What needs to be done: In the listing below, find the line that contains "set (p := F64.pow2 (e - 52))." and the line that contains "[|apply Qmult_le_compat_r; lra].". Quote both and every line between them, exactly, and nothing more.

Data for review:

● ● ●

(** In the normal range, rounding to 53 bits moves a positive number by at
    most 2^-53 of itself. *)
Lemma round_pos_rel (x : Q) :
  F64.pow2 (- 1022) <= x →
  x * (1 - u53) <= F64.round_pos x ∧ F64.round_pos x <= x * (1 + u53).
Proof.
  intros Hmin.
  assert (Hx : 0 < x) by (pose proof (pow2_pos (- 1022)); lra).
  destruct (ilog2_spec x Hx) as [Hlo Hhi].
  unfold F64.round_pos. set (e := F64.ilog2 x) in *.
  assert (He : (- 1022 ≤ e)%Z).
  { assert (H' : (- 1022 < e + 1)%Z) by (apply pow2_lt_inv; lra). lia. }
  rewrite Z.max_l by lia.
  set (p := F64.pow2 (e - 52)).
  assert (Hp : 0 < p) by apply pow2_pos.
  assert (Ep : F64.pow2 e == p * inject_Z (2 ^ 52)).
  { unfold p. change (inject_Z (2 ^ 52)) with (F64.pow2 52).
    rewrite <- pow2_add. by replace (e - 52 + 52)%Z with e by lia. }
  destruct (rint_spec (x / p)) as [Hr1 Hr2].
  set (m := inject_Z (F64.rint (x / p))) in *.
  assert (Exp : x / p * p == x) by (field; lra).
  assert (H1 : (m - (1 # 2)) * p <= x).
  { apply Qle_trans with (x / p * p); [apply Qmult_le_compat_r; lra|].
    rewrite Exp. apply Qle_refl. }
  assert (H2 : x <= (m + (1 # 2)) * p).
  { apply Qle_trans with (x / p * p); [|apply Qmult_le_compat_r; lra].
    rewrite Exp. apply Qle_refl. }
  set (mp := m * p) in *.
  assert (E1 : (m - (1 # 2)) * p == mp - (1 # 2) * p) by (unfold mp; ring).
  assert (E2 : (m + (1 # 2)) * p == mp + (1 # 2) * p) by (unfold mp; ring).
  rewrite E1 in H1. rewrite E2 in H2.
  rewrite Ep in Hlo. unfold u53.
  change (inject_Z (2 ^ 52)) with (4503599627370496 # 1) in Hlo.
  change (2 ^ 53)%positive with 9007199254740992%positive.
  lra.
Qed.

Lemma round_rel (x : Q) :
  F64.pow2 (- 1022) <= x → x <= F64.pow2 1023 →
  ∃ r, F64.round x = Fin r ∧ x * (1 - u53) <= r ∧ r <= x * (1 + u53).
Proof.
  intros Hmin Hmax.
  assert (Hx : 0 < x) by (pose proof (pow2_pos (- 1022)); lra).
  destruct (round_pos_rel x Hmin) as [H1 H2].
  unfold F64.round.
  destruct x as [n d]. cbn [Qnum].
  destruct n as [|n|n]; [by compute in Hx | | by compute in Hx].
  set (x := Z.pos n # d) in *.
  assert (Hno : Qle_bool (F64.pow2 1024) (F64.round_pos x) = false).
  { apply not_true_is_false. intros Hle. apply Qle_bool_iff in Hle.
    assert (E : F64.pow2 1024 == 2 * F64.pow2 1023) by apply (pow2_succ 1023).
    rewrite E in Hle. unfold u53 in H2.
    change (2 ^ 53)%positive with 9007199254740992%positive in H2.
    assert (Hx1 : x * (1 + (1 # 9007199254740992)) <= x * (3 # 2)).
    { apply Qmult_le_l; [done|]. done. }
    set (P := F64.pow2 1023) in *. lra. }
  rewrite Hno. exists (Qred (F64.round_pos x)).
  split; [done|]. by rewrite Qred_correct.
Qed.

(** The same, for the magnitudes that occur here. *)
Lemma round_mid (x : Q) :
  (1 # 1267650600228229401496703205376) <= x →
  x <= 1267650600228229401496703205376 →
  ∃ r, F64.round x = Fin r
       ∧ x * (1 - (1 # 9007199254740992)) <= r
       ∧ r <= x * (1 + (1 # 9007199254740992)).
Proof.
  intros Hlo Hhi. apply round_rel.
  - eapply Qle_trans; [|apply Hlo]. apply Qle_bool_imp_le. by vm_compute.
  - eapply Qle_trans; [apply Hhi|]. apply Qle_bool_imp_le. by vm_compute.
Qed.

Lemma round_zero (x : Q) : x == 0 → F64.round x = Fin 0.
Proof.
  intros E. unfold F64.round.
  assert (Qnum x = 0%Z) as ->; [|done].
  unfold Qeq in E. cbn in E. lia.
Qed.

Lemma div_fin (x y : Q) : 0 < y → F64.div (Fin x) (Fin y) = F64.round (x / y).
Proof.
  intros Hy. destruct y as [[|p|p] d]; [by compute in Hy | | by compute in Hy].
  done.
Qed.

Lemma of_int_rel (z : Z) :
  (1 ≤ z ≤ 2 ^ 63)%Z →
  ∃ r, F64.of_int z = Fin r
       ∧ inject_Z z * (1 - (1 # 9007199254740992)) <= r
       ∧ r <= inject_Z z * (1 + (1 # 9007199254740992)).
Proof.
  intros Hz. apply round_mid.
  - apply Qle_trans with 1; [done|]. change 1 with (inject_Z 1).
    rewrite <- Zle_Qle. lia.
  - apply Qle_trans with (inject_Z (2 ^ 63)); [rewrite <- Zle_Qle; lia|]. done.
Qed.

Lemma share_zero (total : Z) : (1 ≤ total ≤ 2 ^ 63)%Z → share total 0 = Fin 0.
Proof.
  intros Ht. unfold share.
  destruct (of_int_rel total Ht) as (g & -> & Hg1 & Hg2).
  assert (Hg : 0 < g).
  { assert (1 <= inject_Z total) by (change 1 with (inject_Z 1);
                                      rewrite <- Zle_Qle; lia). lra. }
  change (F64.of_int 0) with (Fin 0).
  rewrite (div_fin 0 g Hg), (round_zero (0 / g)) by (field; lra).
  by vm_compute.
Qed.

(** One group's share: the float64 nearest to k / 100, a number of two
    decimals, where the integer k is within a half (and the float64 noise)
    of 100 times the exact percentage; hence the share against the exact
    percentage. *)
Lemma share_pos (total s : Z) :
  (1 ≤ s ≤ total)%Z → (total ≤ 2 ^ 63)%Z →
  ∃ (k : Z) (r : Q),
    share total s = Fin r
    ∧ Fin r = F64.round (inject_Z k / 100)
    ∧ inject_Z k - ((1 # 2) + (1 # 10 ^ 10))
      <= 10000 * (inject_Z s / inject_Z total)
    ∧ 10000 * (inject_Z s / inject_Z total)
      <= inject_Z k + ((1 # 2) + (1 # 10 ^ 10))
    ∧ 100 * (inject_Z s / inject_Z total) - ((1 # 200) + (1 # 10 ^ 12)) <= r
    ∧ r <= 100 * (inject_Z s / inject_Z total) + ((1 # 200) + (1 # 10 ^ 12)).
Proof.
  intros Hs Ht. unfold share.
  destruct (of_int_rel s ltac:(lia)) as (a & -> & Ha1 & Ha2).
  destruct (of_int_rel total ltac:(lia)) as (g & -> & Hg1 & Hg2).
  assert (HS : 1 <= inject_Z s).
  { change 1 with (inject_Z 1). rewrite <- Zle_Qle. lia. }
  assert (HSG : inject_Z s <= inject_Z total) by (rewrite <- Zle_Qle; lia).
  assert (HG : inject_Z total <= 9223372036854775808).
  { change 9223372036854775808 with (inject_Z (2 ^ 63)).
    rewrite <- Zle_Qle. lia. }
  set (Sq := inject_Z s) in *. set (G := inject_Z total) in *.
  assert (Hg : 0 < g) by lra.
  set (T := Sq / G).
  assert (ET : T * G == Sq) by (unfold T; field; lra).
  assert (HT1 : T <= 1).
  { unfold T. apply Qle_shift_div_r; lra. }
  assert (HT0 : (1 # 9223372036854775808) <= T).
  { unfold T. apply Qle_shift_div_l; lra. }
  rewrite (div_fin a g Hg).
  (* the quotient of the two conversions *)
  assert (Hw1 : T * (1 - (1 # 2251799813685248)) <= a / g).
  { apply Qle_shift_div_l; [done|].
    apply Qle_trans with (T * (1 - (1 # 2251799813685248))
                          * (G * (1 + (1 # 9007199254740992)))).
    - apply Qmult_le_l; [lra | done].
    - assert (E : T * (1 - (1 # 2251799813685248))
                  * (G * (1 + (1 # 9007199254740992)))
                  == T * G * ((1 - (1 # 2251799813685248))
                              * (1 + (1 # 9007199254740992)))) by ring.
      rewrite E, ET. lra. }
  assert (Hw2 : a / g <= T * (1 + (1 # 2251799813685248))).
  { apply Qle_shift_div_r; [done|].
    apply Qle_trans with (T * (1 + (1 # 2251799813685248))
                          * (G * (1 - (1 # 9007199254740992)))).
    - assert (E : T * (1 + (1 # 2251799813685248))
                  * (G * (1 - (1 # 9007199254740992)))
                  == T * G * ((1 + (1 # 2251799813685248))
                              * (1 - (1 # 9007199254740992)))) by ring.
      rewrite E, ET. lra.
    - apply Qmult_le_l; [lra | done]. }
  set (w := a / g) in *.
  destruct (round_mid w ltac:(lra) ltac:(lra)) as (q & -> & Hq1 & Hq2).
  change (F64.of_int 100) with (Fin 100).
  cbn [F64.mul].
  destruct (round_mid (q * 100) ltac:(lra) ltac:(lra)) as (y & -> & Hy1 & Hy2).
  unfold F64.around. change (F64.of_int (10 ^ Z.of_nat 2)) with (Fin 100).
  cbn [F64.mul].
  destruct (round_mid (y * 100) ltac:(lra) ltac:(lra)) as (z & -> & Hz1 & Hz2).
  cbn [F64.frint]. rewrite div_fin by done.
  destruct (rint_spec z) as [Hk1 Hk2].
  pose proof (rint_nonneg z ltac:(lra)) as Hk0.
  destruct (Z.eq_dec (F64.rint z) 0%Z) as [E0|NE0].
  - rewrite E0 in *. exists 0%Z, 0. split; [by vm_compute|].
    split; [by vm_compute|].
    change (inject_Z 0) with 0 in *.
    change (10 ^ 12)%positive with 1000000000000%positive.
    change (10 ^ 10)%positive with 10000000000%positive. lra.
  - assert (HK : 1 <= inject_Z (F64.rint z)).
    { change 1 with (inject_Z 1). rewrite <- Zle_Qle. lia. }
    set (K := inject_Z (F64.rint z)) in *.
    assert (EK : K / 100 == K * (1 # 100)) by (field; lra).
    destruct (round_mid (K / 100)) as (r & Er & Hr1 & Hr2);
      [rewrite EK; lra | rewrite EK; lra |].
    rewrite EK in Hr1, Hr2.
    exists (F64.rint z), r. split; [exact Er|]. split; [symmetry; exact Er|].
    fold K.
    change (10 ^ 12)%positive with 1000000000000%positive.
    change (10 ^ 10)%positive with 10000000000%positive. lra.
Qed.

● ● ●

Solution:
  set (p := F64.pow2 (e - 52)).
  assert (Hp : 0 < p) by apply pow2_pos.
  assert (Ep : F64.pow2 e == p * inject_Z (2 ^ 52)).
  { unfold p. change (inject_Z (2 ^ 52)) with (F64.pow2 52).
    rewrite <- pow2_add. by replace (e - 52 + 52)%Z with e by lia. }
  destruct (rint_spec (x / p)) as [Hr1 Hr2].
  set (m := inject_Z (F64.rint (x / p))) in *.
  assert (Exp : x / p * p == x) by (field; lra).
  assert (H1 : (m - (1 # 2)) * p <= x).
  { apply Qle_trans with (x / p * p); [apply Qmult_le_compat_r; lra|].
    rewrite Exp. apply Qle_refl. }
  assert (H2 : x <= (m + (1 # 2)) * p).
  { apply Qle_trans with (x / p * p); [|apply Qmult_le_compat_r; lra].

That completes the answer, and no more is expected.